Of the thousands of events commemorating this year’s National School Choice Week, the wildest and most imaginative may be the one that just took place in Tampa. It seemed straight out of Dr. Seuss’s “If I Ran the Zoo.”
Called the Tampa School Choice Safari, the event was held at ZooTampa. And it attracted lots of Seuss-loving parents, eager to learn more about the array of K-12 options available for their children.
Yet, the thing that made the Tampa gathering so wild and imaginative wasn’t its location (though the zoo animals were a nice backdrop). It was the exotic learning options that one could find sprinkled among the booths and tables offering more traditional schooling fare.
Florida, you see, boasts a more robust — and more creative — K-12 education ecosystem than any other state in the country. And Florida enjoys this, in large part, because of the proliferation of flexible school-choice scholarships that give parents the freedom to direct how their children’s per-pupil dollars are spent.
More than 500,000 Florida students are currently enrolled in a K-12 scholarship program. And education choice has become so much a part of the Sunshine State’s culture that more than half (51 percent) of all Florida students now attend something other than their zoned public school.
Most of the Florida families opting for alternatives to zoned public schools choose comprehensive learning environments — such as private, charter, magnet, or faith-based schools. All of these sectors are flourishing in the Sunshine State. In fact, Florida is one of the few states in the country where Catholic school enrollment has been increasing steadily in recent years.
At the same time, a growing number of Florida families are choosing to curate a “customized” education for their children, drawing upon multiple education providers. Some of these providers offer specialty programs in subjects where they have expertise.
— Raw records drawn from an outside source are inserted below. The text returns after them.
Lemma updatePanelRatios_lookup (ratios : list Q) (st : State) (i : nat) :
  panels (splitLayout (updatePanelRatios ratios st)) !! i =
    (λ p, with_ratio (default (ratio p) (ratios !! i)) p) <$> panels (splitLayout st) !! i.
Proof. unfold updatePanelRatios. simpl. apply list_lookup_imap. Qed.

(** C4, as the code has it: [updatePanelRatios] stores the given ratios
    position by position and changes nothing else; it does not
    re-normalise.  For a list of matching length the panel ratios are
    exactly the list given, so their sum is the sum of the input: 100
    when the caller passes ratios that sum to 100, as the normalising
    callers do. *)
Theorem updatePanelRatios_positional (ratios : list Q) (st : State) :
  length ratios = length (panels (splitLayout st)) →
  let st' := updatePanelRatios ratios st in
  ratio <$> panels (splitLayout st') = ratios
  ∧ id <$> panels (splitLayout st') = id <$> panels (splitLayout st)
  ∧ terminalId <$> panels (splitLayout st') = terminalId <$> panels (splitLayout st)
  ∧ layoutId (splitLayout st') = layoutId (splitLayout st)
  ∧ direction (splitLayout st') = direction (splitLayout st)
  ∧ activePanelId st' = activePanelId st
  ∧ ratioSum st' = sumQ ratios
  ∧ ((sumQ ratios == 100)%Q → sumsTo100 st').
Proof.
  intros Hlen. cbv zeta.
  assert (ratio <$> panels (splitLayout (updatePanelRatios ratios st)) = ratios) as Hratios.
  { apply list_eq. intros i. rewrite list_lookup_fmap, updatePanelRatios_lookup.
    destruct (panels (splitLayout st) !! i) as [p |] eqn:Hp; simpl.
    - apply lookup_lt_Some in Hp. rewrite <- Hlen in Hp.
      apply lookup_lt_is_Some in Hp as [r ->]. done.
    - apply lookup_ge_None in Hp. rewrite <- Hlen in Hp.
      symmetry. by apply lookup_ge_None. }
  split; [done |].
  split; [apply list_eq; intros i;
          rewrite !list_lookup_fmap, updatePanelRatios_lookup;
          by destruct (panels (splitLayout st) !! i) |].
  split; [apply list_eq; intros i;
          rewrite !list_lookup_fmap, updatePanelRatios_lookup;
          by destruct (panels (splitLayout st) !! i) |].
  split; [done |]. split; [done |]. split; [done |].
  assert (ratioSum (updatePanelRatios ratios st) = sumQ ratios) as Hsum
    by (unfold ratioSum; by rewrite Hratios).
  split; [done |].
  intros H100. unfold sumsTo100. rewrite Hsum.
  assert (sumQ ratios - 100 == 0)%Q as -> by (rewrite H100; ring). done.
Qed.

Lemma updatePanelRatios_positional_witness :
  ratio <$> panels (splitLayout
    (updatePanelRatios [30; 70]%Q (setSplitLayout "horizontal-2" initial)))
  = [30; 70]%Q.
Proof.
  exact (proj1 (updatePanelRatios_positional [30; 70]%Q
                  (setSplitLayout "horizontal-2" initial) eq_refl)).
Defined.

(** C4 as stated fails: two panels, ratios [10, 10] of matching length;
    afterwards the ratios sum to 20. *)
Lemma updatePanelRatios_counterexample :
  let st := setSplitLayout "horizontal-2" initial in
  length [10; 10]%Q = length (panels (splitLayout st))
  ∧ ratio <$> panels (splitLayout (updatePanelRatios [10; 10]%Q st)) = [10; 10]%Q
  ∧ (ratioSum (updatePanelRatios [10; 10]%Q st) == 20)%Q
  ∧ ¬ sumsTo100 (updatePanelRatios [10; 10]%Q st).
Proof.
  cbv zeta. split; [reflexivity |]. split; [reflexivity |]. split; [reflexivity |].
  unfold sumsTo100. vm_compute. intros H. by apply H.
Qed.

(** *** Swapping terminals between panels *)


Lemma find_id_fmap (f : SplitPanelState → SplitPanelState) (q : string)
    (ps : list SplitPanelState) :
  (∀ p, id (f p) = id p) →
  List.find (λ p, bool_decide (id p = q)) (f <$> ps)
  = f <$> List.find (λ p, bool_decide (id p = q)) ps.
Proof.
  intros Hid. induction ps as [| p ps IH]; [done |].
  simpl. rewrite Hid. by destruct (bool_decide (id p = q)).
Qed.

Lemma find_id_Some (q : string) (ps : list SplitPanelState) (p : SplitPanelState) :
  List.find (λ p, bool_decide (id p = q)) ps = Some p → id p = q.
Proof. intros H. apply List.find_some in H as [_ H]. by apply bool_decide_eq_true in H. Qed.


Lemma swapSlot_id X P2 source Y p : id (swapSlot X P2 source Y p) = id p.
Proof.
  unfold swapSlot. case_bool_decide; [done |].
  destruct source; [| done]. by case_bool_decide.
Qed.

Lemma swapSlot_ratio X P2 source Y p : ratio (swapSlot X P2 source Y p) = ratio p.
Proof.
  unfold swapSlot. case_bool_decide; [done |].
  destruct source; [| done]. by case_bool_decide.
Qed.

Lemma swapTerminals_panels (X P2 : string) (st : State) (target : SplitPanelState) :
  List.find (λ p, bool_decide (id p = P2)) (panels (splitLayout st)) = Some target →
  panels (splitLayout (swapTerminals X P2 st))
  = swapSlot X P2
      (List.find (λ p, bool_decide (terminalId p = Some X)) (panels (splitLayout st)))
      (terminalId target)
    <$> panels (splitLayout st).
Proof. intros Ht. unfold swapTerminals. by rewrite Ht. Qed.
For example, the Florida Aquarium participated in the Tampa Safari to acquaint parents with its marine biology opportunities for scholarship students. WonderHere introduced Safari parents to its half-day and full-day programs, emphasizing play-based, project-driven learning opportunities. And the Urban Cottage Educational Collaborative showcased its highly personalized enrichment center, which was recently featured in a story about the “unbundling” of K-12 education published in The Economist.
Author Kerry McDonald believes “micro education” programs like these will become increasingly common as flexible scholarship programs spread across the country. Her recent book, “Joyful Learning: How to Find Freedom, Happiness, and Success Beyond Conventional Schooling,” highlights many innovative education enterprises, including several from Florida.
Interestingly, a growing number of Florida school districts are adapting to the “unbundling” of K-12 education. Some are now marketing “a la carte” courses to scholarship students who want to take an (often hard-to-find) Advanced Placement class or science lab course. This is a win-win. Scholarship students get the instruction they need; school districts get new revenues — sometimes from students with no previous public school experience.
All in all, the beauty of what’s happening in Florida is that parents are getting an opportunity to choose what works best for their children — whether that’s public or private, secular or faith-based, traditional or exotic, bundled or unbundled. This bodes well for Sunshine State students and for the future of Florida’s workforce.
As families across America continue to celebrate National School Choice Week, the Tampa School Choice Safari offers a glimpse of K-12 education’s future. For Florida’s K-12 education ecosystem is becoming as wild and imaginative as a Dr. Seuss classic. And to those of us in the Sunshine State, this is all truly glorious.